DATASET:

--

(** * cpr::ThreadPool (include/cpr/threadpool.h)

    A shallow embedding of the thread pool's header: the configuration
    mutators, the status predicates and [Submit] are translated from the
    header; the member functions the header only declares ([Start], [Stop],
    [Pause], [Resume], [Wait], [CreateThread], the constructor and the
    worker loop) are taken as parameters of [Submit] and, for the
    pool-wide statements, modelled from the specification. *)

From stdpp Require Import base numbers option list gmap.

--

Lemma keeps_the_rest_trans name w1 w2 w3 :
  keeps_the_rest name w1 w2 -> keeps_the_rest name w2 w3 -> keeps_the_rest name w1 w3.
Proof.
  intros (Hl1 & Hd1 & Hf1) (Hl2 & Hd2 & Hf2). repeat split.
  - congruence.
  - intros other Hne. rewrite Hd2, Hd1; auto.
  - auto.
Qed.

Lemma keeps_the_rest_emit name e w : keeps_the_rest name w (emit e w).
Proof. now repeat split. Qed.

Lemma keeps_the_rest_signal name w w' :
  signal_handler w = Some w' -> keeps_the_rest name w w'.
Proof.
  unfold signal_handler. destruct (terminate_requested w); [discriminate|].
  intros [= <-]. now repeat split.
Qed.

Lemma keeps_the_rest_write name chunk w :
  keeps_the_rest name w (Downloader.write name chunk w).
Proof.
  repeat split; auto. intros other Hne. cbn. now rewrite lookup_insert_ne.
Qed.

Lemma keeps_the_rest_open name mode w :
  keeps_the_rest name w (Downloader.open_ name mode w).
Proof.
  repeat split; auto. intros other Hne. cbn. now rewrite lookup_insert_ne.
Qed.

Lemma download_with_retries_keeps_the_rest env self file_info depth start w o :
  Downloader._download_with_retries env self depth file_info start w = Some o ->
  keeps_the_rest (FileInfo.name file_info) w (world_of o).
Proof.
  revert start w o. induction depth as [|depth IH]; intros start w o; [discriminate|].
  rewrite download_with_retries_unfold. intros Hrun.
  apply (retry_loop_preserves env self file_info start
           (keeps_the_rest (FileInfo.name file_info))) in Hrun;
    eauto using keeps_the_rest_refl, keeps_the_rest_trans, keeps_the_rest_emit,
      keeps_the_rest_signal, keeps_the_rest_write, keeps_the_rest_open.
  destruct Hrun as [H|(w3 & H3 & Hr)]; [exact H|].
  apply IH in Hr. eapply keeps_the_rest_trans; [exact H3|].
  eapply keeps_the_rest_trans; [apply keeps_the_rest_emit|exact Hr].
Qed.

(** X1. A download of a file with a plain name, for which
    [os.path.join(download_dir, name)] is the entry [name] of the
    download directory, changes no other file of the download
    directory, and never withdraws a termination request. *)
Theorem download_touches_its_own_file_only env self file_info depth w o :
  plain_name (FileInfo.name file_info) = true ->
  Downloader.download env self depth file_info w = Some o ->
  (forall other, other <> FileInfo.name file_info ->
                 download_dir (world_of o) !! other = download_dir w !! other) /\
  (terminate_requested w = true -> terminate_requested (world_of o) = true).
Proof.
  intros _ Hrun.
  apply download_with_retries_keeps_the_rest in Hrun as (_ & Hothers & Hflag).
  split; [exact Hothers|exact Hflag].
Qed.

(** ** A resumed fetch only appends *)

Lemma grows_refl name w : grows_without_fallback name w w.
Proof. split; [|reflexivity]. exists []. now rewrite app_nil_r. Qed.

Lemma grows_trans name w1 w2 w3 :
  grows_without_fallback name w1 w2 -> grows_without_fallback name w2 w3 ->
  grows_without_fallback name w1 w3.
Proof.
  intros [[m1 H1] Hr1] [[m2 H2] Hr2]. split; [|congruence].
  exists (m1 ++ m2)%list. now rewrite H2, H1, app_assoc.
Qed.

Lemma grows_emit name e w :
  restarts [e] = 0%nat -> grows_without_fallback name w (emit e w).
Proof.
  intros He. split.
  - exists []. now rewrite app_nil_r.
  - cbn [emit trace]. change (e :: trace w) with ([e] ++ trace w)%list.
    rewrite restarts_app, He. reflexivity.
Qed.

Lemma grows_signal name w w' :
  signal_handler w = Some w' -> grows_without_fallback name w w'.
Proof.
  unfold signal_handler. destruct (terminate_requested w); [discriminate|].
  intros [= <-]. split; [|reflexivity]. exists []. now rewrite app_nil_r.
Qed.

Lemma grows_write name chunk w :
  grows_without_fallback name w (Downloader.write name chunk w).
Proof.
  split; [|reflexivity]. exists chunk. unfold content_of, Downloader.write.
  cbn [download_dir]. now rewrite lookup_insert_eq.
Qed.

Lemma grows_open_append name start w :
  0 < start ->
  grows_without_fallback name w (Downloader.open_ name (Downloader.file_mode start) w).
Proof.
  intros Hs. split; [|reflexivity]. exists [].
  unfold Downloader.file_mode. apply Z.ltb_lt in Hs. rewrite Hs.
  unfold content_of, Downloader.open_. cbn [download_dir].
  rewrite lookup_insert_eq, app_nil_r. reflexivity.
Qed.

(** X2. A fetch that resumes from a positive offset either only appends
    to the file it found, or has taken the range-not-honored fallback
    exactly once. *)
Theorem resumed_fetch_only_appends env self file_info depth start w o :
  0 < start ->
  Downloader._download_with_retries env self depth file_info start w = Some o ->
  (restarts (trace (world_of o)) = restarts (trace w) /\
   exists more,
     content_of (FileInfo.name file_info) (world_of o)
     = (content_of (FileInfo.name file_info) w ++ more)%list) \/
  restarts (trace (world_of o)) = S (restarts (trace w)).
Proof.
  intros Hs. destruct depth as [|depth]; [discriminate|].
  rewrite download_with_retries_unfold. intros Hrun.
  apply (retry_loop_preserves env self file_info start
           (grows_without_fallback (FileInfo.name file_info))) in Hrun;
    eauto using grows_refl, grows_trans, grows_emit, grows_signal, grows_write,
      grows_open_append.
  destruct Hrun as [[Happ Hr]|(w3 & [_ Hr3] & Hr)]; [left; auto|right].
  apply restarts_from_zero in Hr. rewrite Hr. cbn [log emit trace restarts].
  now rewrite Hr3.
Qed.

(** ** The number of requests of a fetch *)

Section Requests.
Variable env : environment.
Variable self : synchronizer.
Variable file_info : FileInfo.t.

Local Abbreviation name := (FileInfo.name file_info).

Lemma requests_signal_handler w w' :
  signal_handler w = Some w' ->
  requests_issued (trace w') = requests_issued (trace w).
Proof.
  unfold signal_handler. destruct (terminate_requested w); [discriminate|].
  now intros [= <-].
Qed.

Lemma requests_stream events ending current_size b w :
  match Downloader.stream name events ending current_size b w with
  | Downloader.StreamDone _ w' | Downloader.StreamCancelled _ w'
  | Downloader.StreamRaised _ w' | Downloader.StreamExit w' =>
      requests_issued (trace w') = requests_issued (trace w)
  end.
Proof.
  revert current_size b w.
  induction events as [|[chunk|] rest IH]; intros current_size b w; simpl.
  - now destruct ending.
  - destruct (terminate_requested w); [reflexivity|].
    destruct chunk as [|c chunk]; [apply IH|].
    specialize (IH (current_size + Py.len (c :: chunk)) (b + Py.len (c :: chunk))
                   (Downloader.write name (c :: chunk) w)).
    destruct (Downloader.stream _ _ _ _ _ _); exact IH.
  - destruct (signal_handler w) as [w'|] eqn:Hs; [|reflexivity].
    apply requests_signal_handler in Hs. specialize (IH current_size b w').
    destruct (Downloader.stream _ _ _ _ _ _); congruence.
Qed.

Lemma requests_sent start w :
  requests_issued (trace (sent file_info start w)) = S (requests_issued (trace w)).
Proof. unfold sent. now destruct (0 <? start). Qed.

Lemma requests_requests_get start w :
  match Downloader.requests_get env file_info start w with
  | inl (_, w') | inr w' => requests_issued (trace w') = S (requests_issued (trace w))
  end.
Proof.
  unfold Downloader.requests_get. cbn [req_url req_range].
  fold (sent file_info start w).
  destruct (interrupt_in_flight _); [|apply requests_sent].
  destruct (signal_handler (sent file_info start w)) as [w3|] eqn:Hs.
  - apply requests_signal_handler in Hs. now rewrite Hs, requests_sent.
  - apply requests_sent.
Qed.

--

HOW TO COMPLETE THIS TASK: How many lines of the listing above include the word "Hothers"? Reply with the number alone.

SOLUTION FOR THIS EXERCISE: 2